EXERCISE DESCRIPTION: In the entries that follow, how many lines include the string "client"? The answer is the number only.

[Dataset entries]
┌────────

(** * Write allowlist of the Google Docs MCP server ([src/writeAccess.ts])

    A shallow embedding of the allowlist gate: the configuration parser
    ([loadAllowlistState], [parseAllowlistInput], [extractIds], [splitList]),
    the memoised ancestor resolver ([getFileNode]), the one-time root
    normalisation ([ensureRootResolved]), the breadth-first ancestor search
    ([isIdWithinAllowlist]) and the three assertion entry points.

    Conventions of the embedding.
    - A JavaScript string is a [string] of 8-bit code units.
    - [Set<string>] is a [gset string], [Map<string, FileNode>] a
      [gmap string FileNode].
    - The module-level variables [allowlistState], [parentCache] and
      [rootResolved] are the fields of [State], threaded explicitly; a thrown
      [UserError] is the [Throw] outcome and leaves the mutations made so far
      in place, as an exception does.
    - The Drive client is a finite table of files together with the error the
      client raises for every other ID.
    - The only loop that is not bounded by its input, the [while] of
      [isIdWithinAllowlist], takes fuel; [None] means the fuel ran out.
    - [JSON.parse] and [fs.readFileSync] are parameters of the parser; what
      the code does with a parsed value, [String] included, is modelled. *)

From Stdlib Require Import Ascii ZArith.
From stdpp Require Import gmap strings list fin_maps fin_sets relations.

#[local] Set Warnings "-clear-no-such-hyp".

Local Open Scope stdpp_scope.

└────────

FINISHED EXERCISE: 2